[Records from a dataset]
↓
Definition dir_prefix (dir : string) : string :=
  if negb (nonempty dir) || ends_with_slash dir then dir else dir +:+ "/".

Definition path_join (dir rel : string) : string := dir_prefix dir +:+ rel.

Definition root_env : string := path_join (repo_dir H) ".env".
Definition supabase_env : string :=
  path_join (repo_dir H) "supabase/docker/.env".
Definition gen_script : string :=
  path_join (repo_dir H) "scripts/gen_all_in_one_env.py".
Definition gen_fallback : string :=
  path_join (repo_dir H) "scripts/generate_env.py".

(** The body of the loop of [read_env], lines 256-260. *)
Definition read_env_line (vals : gmap string string) (line : string)
  : gmap string string :=
  let line := strip line in
  if negb (nonempty line) || startswith_char "#" line
     || negb (contains_char "=" line)
  then vals
  else match split1 "=" line with
       | [k; v] => <[k := v]> vals
       | _ => vals
       end.

(** [read_env] on the text of a file. *)
Definition read_env_text (text : string) : gmap string string :=
  foldl read_env_line ∅ (text_lines text).

(** [read_env], lines 250-261. *)
Definition read_env (path : string) : M (gmap string string) :=
  λ w, match fs w !! path with
       | None => (Ok ∅, w)
       | Some text => (Ok (read_env_text text), w)
       end.

Definition required : list string :=
  ["POSTGRES_HOST"; "POSTGRES_DB"; "POSTGRES_PORT"; "NEO4J_AUTH";
   "DOCKER_SOCKET_LOCATION"].

(** [[k for k in required if not env_vals.get(k)]]. *)
Definition missing_keys (env_vals : gmap string string) : list string :=
  filter (λ k, ¬ nonempty (default "" (env_vals !! k))) required.

(** The text [print] gives for a list of strings. *)
Definition repr_list (l : list string) : string :=
  "[" +:+ join ", " ((λ k, "'" +:+ k +:+ "'") <$> l) +:+ "]".

Definition nonnil {A} (l : list A) : bool :=
  match l with [] => false | _ => true end.

(** [generate_env_if_missing], lines 224-244. *)
Definition generate_env_if_missing : M unit :=
  let* has_gen := path_exists gen_script in
  when has_gen
    (print "Generating .env from scripts/gen_all_in_one_env.py..." ;;;
     except_CalledProcessError
       (run_command [sys_executable H; gen_script] (Some (repo_dir H))
          None false None ;;;
        print "gen_all_in_one_env.py completed; expecting .env in repo root")
       (λ _, print
          "gen_all_in_one_env.py failed; trying generate_env.py fallback")) ;;;
  let* has_root := path_exists root_env in
  let* has_fallback := path_exists gen_fallback in
  when (negb has_root && has_fallback)
    (print "Generating .env from scripts/generate_env.py (fallback)..." ;;;
     except_Exception
       (let* o := check_output [sys_executable H; gen_fallback] in
        write_file root_env o ;;;
        print "Wrote generated .env to repo root")
       (λ e, print ("Failed to auto-generate .env: " +:+ py_str H e))).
↑
Working from the entries above, return all lines that contain "then".

* Task result *
  if negb (nonempty dir) || ends_with_slash dir then dir else dir +:+ "/".
  then vals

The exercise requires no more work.